Task statement:
Needed from the data below: all lines that contain the word "right".

Information:
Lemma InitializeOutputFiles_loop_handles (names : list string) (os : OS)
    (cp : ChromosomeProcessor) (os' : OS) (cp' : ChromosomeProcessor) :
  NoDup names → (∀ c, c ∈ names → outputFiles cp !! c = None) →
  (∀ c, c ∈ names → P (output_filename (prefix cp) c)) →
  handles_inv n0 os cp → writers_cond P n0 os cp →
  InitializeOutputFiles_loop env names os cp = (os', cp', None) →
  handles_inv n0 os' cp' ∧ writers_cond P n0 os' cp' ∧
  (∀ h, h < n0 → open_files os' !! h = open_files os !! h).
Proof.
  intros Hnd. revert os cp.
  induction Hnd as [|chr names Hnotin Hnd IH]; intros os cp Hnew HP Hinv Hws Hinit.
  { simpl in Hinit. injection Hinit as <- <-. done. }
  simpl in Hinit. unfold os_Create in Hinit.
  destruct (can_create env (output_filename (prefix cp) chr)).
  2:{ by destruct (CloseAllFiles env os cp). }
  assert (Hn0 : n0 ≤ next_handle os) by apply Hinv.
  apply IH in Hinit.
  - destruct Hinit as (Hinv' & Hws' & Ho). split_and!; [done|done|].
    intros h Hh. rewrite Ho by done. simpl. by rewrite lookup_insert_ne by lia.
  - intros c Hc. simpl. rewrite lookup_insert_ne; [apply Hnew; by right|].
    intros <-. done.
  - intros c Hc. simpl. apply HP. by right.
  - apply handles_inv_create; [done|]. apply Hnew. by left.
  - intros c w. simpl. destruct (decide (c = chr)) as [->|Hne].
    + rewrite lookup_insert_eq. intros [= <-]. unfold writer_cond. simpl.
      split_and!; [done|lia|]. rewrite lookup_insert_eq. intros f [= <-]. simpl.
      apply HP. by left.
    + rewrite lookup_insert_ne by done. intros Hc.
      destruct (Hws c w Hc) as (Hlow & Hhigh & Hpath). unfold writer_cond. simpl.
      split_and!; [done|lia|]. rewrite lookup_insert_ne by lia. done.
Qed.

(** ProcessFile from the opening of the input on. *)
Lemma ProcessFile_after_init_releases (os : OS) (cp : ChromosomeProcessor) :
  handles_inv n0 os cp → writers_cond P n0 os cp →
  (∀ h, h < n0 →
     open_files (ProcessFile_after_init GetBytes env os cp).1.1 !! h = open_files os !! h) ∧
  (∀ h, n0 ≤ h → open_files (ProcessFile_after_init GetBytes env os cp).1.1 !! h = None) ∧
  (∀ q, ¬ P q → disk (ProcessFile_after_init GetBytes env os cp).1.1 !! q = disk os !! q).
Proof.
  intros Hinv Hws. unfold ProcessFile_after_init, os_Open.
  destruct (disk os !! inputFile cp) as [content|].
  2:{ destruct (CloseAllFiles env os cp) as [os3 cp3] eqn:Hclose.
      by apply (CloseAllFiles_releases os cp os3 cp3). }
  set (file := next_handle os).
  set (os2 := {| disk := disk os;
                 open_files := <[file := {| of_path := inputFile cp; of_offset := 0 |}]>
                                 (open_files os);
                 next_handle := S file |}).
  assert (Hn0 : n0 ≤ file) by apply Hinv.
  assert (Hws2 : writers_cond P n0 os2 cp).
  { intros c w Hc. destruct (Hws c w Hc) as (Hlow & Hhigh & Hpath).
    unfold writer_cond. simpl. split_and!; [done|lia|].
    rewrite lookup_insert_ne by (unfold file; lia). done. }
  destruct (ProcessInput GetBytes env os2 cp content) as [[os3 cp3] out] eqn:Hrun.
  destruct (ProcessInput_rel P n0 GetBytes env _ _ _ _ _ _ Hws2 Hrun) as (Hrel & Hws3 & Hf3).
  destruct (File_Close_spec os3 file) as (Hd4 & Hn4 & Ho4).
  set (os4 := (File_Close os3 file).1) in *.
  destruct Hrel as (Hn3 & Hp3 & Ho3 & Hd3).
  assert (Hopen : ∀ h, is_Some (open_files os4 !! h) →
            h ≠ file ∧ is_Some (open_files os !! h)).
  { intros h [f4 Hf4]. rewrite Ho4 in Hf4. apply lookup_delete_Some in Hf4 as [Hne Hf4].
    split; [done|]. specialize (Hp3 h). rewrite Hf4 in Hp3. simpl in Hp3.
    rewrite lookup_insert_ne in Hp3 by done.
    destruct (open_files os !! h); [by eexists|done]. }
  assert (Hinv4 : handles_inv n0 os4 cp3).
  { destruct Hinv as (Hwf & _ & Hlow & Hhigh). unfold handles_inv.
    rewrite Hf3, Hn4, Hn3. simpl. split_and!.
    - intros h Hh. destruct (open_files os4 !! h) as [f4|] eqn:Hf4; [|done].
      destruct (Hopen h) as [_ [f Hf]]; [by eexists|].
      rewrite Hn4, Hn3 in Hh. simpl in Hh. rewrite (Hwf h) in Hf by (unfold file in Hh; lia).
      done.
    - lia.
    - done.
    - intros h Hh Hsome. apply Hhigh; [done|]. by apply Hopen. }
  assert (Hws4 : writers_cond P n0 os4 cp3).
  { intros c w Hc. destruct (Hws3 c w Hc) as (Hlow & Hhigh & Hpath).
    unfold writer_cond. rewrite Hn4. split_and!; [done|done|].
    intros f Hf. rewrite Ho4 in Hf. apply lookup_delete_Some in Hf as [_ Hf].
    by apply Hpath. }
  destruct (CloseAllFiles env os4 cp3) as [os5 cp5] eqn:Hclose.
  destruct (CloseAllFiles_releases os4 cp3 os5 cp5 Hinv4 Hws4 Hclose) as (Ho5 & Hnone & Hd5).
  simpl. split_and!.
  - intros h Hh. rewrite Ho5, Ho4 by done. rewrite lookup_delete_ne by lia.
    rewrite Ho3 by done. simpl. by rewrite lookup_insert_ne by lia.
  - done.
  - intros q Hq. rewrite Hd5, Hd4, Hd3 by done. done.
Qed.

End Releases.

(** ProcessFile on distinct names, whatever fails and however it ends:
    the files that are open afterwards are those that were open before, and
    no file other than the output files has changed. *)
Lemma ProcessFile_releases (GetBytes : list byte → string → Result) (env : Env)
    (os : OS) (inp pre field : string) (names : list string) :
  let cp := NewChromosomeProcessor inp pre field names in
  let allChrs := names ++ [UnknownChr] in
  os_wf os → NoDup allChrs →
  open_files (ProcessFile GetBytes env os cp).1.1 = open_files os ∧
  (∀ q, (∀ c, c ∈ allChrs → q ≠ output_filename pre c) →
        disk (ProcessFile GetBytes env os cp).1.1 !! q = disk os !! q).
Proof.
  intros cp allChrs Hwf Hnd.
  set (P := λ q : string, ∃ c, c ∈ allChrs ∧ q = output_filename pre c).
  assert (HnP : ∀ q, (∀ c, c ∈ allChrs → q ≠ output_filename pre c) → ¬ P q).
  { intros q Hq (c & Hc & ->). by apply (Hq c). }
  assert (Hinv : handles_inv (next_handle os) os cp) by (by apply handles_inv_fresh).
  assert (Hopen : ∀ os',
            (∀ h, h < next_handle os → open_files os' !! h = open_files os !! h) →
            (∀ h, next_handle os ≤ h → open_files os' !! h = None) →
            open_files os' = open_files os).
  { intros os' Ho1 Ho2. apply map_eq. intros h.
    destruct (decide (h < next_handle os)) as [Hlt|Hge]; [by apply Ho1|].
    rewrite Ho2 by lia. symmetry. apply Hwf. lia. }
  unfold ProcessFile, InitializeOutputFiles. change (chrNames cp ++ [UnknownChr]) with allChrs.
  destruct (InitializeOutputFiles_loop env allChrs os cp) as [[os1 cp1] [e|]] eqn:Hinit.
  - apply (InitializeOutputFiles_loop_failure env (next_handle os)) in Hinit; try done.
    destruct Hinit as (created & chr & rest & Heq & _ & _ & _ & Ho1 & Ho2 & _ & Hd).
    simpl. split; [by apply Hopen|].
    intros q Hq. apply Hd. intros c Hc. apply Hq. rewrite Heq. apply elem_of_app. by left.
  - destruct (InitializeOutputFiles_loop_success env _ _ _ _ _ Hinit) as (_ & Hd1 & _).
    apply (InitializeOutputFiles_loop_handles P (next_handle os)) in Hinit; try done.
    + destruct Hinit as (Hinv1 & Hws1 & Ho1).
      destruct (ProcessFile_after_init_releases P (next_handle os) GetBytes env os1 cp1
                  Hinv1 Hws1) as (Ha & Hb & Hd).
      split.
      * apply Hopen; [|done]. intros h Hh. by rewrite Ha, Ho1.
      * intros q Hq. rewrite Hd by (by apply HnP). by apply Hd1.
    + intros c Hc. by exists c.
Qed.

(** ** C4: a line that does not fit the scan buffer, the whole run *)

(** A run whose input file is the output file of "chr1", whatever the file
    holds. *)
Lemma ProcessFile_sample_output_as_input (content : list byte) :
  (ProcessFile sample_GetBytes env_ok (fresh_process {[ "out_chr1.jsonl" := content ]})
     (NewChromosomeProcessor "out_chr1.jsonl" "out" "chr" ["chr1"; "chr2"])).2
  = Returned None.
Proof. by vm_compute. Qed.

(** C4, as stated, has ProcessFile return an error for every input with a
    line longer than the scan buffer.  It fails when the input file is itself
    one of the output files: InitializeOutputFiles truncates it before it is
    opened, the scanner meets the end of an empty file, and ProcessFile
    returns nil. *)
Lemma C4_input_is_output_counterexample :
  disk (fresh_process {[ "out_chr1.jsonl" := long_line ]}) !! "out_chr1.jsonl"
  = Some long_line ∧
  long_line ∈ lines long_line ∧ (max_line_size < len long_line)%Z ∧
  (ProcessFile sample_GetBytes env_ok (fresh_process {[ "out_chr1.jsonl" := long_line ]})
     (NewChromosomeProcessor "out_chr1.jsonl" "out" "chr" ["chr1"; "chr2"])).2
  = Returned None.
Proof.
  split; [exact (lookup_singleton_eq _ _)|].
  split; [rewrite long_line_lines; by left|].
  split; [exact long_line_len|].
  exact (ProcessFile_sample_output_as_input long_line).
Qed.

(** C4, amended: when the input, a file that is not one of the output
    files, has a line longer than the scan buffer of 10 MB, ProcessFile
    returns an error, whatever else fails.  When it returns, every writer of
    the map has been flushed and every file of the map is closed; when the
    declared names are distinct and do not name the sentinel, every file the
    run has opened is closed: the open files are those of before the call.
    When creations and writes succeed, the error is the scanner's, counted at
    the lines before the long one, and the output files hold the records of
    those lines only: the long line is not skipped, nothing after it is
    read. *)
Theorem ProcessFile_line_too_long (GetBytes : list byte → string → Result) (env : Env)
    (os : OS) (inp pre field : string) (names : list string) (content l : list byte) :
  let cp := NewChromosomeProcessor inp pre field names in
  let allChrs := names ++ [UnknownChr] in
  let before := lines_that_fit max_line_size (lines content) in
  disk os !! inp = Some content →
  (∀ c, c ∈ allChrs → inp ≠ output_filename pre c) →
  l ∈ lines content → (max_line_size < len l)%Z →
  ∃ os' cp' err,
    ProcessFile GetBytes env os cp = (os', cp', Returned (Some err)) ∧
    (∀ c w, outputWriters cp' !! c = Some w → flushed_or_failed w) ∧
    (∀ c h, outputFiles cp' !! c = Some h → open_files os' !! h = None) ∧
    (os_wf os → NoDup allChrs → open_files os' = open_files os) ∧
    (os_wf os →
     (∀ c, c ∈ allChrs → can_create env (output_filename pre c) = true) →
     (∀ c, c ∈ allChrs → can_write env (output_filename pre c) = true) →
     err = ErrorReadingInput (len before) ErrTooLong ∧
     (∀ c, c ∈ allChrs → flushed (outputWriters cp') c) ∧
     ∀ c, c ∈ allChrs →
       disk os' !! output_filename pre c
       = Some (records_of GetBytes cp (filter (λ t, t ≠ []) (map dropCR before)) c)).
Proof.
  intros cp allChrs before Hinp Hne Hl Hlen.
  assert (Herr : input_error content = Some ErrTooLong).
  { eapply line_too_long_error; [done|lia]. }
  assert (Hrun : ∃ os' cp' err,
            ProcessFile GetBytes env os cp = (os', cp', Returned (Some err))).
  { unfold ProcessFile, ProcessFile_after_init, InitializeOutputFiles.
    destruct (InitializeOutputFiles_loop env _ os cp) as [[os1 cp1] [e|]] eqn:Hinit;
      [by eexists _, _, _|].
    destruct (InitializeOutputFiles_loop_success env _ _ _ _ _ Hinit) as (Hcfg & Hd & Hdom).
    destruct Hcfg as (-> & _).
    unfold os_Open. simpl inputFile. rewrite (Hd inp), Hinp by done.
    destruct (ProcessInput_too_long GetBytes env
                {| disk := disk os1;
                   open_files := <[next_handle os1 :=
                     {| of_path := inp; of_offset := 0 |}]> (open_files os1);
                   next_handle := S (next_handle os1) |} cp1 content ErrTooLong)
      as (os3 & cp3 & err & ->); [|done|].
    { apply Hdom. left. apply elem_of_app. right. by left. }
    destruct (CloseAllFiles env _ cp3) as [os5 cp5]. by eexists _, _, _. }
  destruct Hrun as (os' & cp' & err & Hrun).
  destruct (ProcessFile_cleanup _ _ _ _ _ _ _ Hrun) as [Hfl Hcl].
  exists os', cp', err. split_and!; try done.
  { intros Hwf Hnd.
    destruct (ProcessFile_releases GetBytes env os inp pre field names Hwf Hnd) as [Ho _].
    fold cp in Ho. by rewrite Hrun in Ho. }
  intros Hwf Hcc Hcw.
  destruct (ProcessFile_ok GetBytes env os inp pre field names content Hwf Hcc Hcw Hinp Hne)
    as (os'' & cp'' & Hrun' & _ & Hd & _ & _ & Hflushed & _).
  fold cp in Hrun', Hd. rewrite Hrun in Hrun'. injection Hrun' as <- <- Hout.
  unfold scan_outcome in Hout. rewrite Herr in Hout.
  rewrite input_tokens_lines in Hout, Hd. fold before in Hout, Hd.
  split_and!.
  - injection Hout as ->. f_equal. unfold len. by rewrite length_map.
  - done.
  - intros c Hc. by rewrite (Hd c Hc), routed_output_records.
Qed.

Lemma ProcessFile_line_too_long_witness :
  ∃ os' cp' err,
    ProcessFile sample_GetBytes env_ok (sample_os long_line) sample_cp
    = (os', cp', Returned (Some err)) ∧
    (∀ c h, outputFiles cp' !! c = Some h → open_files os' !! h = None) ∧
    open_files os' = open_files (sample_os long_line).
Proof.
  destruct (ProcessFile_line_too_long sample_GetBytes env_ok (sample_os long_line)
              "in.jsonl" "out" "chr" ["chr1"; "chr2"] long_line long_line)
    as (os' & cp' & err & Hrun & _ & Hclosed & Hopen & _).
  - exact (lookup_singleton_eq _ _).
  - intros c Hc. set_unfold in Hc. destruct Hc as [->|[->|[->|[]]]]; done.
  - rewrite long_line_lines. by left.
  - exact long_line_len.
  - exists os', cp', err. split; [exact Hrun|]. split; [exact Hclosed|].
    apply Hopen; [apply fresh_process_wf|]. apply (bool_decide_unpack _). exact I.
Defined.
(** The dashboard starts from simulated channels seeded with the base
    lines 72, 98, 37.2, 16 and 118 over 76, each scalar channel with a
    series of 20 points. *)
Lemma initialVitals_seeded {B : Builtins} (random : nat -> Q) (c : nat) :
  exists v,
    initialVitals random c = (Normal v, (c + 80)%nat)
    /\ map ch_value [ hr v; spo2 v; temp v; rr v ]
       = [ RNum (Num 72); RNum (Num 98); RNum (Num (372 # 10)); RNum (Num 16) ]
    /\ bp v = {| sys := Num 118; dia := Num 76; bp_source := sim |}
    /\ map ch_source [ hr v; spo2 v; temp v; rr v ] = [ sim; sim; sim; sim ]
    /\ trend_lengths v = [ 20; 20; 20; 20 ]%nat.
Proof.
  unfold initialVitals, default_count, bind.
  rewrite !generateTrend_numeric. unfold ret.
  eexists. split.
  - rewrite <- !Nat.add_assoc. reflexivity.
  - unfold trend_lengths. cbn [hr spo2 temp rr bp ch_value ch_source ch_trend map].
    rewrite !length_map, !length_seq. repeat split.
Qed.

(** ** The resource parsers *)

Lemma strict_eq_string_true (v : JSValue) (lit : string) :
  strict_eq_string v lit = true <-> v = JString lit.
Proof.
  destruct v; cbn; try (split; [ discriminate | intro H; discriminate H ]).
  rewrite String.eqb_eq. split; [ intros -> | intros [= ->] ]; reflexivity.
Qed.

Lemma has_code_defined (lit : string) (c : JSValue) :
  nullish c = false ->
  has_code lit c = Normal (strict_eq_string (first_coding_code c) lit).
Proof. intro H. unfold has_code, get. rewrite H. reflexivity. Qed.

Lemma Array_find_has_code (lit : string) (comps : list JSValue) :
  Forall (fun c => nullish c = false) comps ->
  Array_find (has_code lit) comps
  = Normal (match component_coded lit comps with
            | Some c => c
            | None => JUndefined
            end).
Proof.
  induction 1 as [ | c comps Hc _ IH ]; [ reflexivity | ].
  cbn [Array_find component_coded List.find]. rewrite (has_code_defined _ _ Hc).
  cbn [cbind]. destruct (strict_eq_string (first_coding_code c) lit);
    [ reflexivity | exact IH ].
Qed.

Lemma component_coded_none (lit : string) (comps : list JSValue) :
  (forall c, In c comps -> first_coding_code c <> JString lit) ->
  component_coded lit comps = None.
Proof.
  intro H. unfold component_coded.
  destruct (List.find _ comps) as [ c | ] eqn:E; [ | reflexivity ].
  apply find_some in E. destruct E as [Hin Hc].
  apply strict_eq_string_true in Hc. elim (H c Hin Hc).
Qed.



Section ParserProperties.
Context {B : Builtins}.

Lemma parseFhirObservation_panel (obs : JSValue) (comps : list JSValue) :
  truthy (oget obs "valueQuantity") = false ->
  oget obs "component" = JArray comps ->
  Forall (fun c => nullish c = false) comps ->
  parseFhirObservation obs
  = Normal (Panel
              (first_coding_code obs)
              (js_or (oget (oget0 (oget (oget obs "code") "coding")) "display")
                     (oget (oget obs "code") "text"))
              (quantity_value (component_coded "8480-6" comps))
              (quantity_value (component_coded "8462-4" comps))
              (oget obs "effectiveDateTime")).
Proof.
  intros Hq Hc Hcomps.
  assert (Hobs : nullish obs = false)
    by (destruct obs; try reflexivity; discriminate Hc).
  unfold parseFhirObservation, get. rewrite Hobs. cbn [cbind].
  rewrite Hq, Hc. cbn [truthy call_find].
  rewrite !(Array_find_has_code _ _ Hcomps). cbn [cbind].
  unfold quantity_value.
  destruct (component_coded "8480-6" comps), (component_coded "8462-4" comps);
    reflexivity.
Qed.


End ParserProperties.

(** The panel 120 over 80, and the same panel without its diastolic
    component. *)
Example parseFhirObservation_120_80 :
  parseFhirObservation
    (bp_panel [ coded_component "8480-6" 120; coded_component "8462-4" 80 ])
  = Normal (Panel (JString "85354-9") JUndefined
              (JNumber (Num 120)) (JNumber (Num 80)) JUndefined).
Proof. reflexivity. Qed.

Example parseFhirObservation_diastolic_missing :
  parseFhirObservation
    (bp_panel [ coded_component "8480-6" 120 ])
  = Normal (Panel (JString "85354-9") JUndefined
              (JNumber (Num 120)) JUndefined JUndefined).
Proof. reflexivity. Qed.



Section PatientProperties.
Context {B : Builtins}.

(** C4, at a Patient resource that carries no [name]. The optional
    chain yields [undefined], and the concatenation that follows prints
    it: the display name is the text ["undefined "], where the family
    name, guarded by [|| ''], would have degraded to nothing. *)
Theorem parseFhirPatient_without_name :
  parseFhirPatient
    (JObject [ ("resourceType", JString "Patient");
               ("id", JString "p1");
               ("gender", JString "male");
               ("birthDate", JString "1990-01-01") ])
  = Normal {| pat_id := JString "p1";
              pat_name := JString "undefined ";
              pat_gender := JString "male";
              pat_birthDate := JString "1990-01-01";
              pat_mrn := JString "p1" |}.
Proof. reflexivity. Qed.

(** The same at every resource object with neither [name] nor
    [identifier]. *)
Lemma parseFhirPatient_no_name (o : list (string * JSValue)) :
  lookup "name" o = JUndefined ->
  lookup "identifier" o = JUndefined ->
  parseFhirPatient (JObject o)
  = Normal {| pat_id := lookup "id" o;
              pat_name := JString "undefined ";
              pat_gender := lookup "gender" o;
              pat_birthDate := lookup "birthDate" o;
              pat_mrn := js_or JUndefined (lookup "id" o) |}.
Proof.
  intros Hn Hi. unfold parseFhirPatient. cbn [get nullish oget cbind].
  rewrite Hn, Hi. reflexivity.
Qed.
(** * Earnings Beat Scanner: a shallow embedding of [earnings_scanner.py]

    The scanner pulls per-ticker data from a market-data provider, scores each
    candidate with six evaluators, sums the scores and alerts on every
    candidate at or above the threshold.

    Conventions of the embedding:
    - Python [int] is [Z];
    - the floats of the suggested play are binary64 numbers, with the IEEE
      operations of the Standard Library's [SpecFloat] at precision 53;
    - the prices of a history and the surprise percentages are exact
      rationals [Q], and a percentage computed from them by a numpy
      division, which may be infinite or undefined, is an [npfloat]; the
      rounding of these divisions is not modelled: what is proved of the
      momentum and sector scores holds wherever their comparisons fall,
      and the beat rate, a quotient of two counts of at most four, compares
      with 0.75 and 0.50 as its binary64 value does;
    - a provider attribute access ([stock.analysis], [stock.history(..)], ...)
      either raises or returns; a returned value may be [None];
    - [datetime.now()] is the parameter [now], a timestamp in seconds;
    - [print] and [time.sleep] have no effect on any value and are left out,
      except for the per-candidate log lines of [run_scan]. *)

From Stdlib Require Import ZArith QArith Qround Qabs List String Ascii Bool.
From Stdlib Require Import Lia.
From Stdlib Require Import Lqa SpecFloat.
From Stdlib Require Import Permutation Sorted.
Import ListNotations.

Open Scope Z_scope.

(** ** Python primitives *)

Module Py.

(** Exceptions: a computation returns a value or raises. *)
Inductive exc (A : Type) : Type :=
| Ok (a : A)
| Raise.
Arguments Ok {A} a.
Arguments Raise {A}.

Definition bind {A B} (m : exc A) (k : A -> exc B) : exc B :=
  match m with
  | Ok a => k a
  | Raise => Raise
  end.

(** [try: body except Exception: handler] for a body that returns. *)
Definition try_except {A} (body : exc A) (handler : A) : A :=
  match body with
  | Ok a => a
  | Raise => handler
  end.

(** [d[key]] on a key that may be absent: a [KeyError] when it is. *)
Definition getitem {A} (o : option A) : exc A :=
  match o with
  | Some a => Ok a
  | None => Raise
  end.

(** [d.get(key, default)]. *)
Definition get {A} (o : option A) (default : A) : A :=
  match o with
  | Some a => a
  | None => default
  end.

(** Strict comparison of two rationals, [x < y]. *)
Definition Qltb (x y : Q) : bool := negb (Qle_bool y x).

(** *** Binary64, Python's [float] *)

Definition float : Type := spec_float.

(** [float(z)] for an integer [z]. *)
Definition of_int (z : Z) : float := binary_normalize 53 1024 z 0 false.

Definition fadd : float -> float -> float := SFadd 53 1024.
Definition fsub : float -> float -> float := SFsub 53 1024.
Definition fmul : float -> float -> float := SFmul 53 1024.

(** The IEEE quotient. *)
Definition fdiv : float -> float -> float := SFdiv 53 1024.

Solved problem:
  - intros c Hc. simpl. rewrite lookup_insert_ne; [apply Hnew; by right|].
  - intros c Hc. simpl. apply HP. by right.
    { apply Hdom. left. apply elem_of_app. right. by left. }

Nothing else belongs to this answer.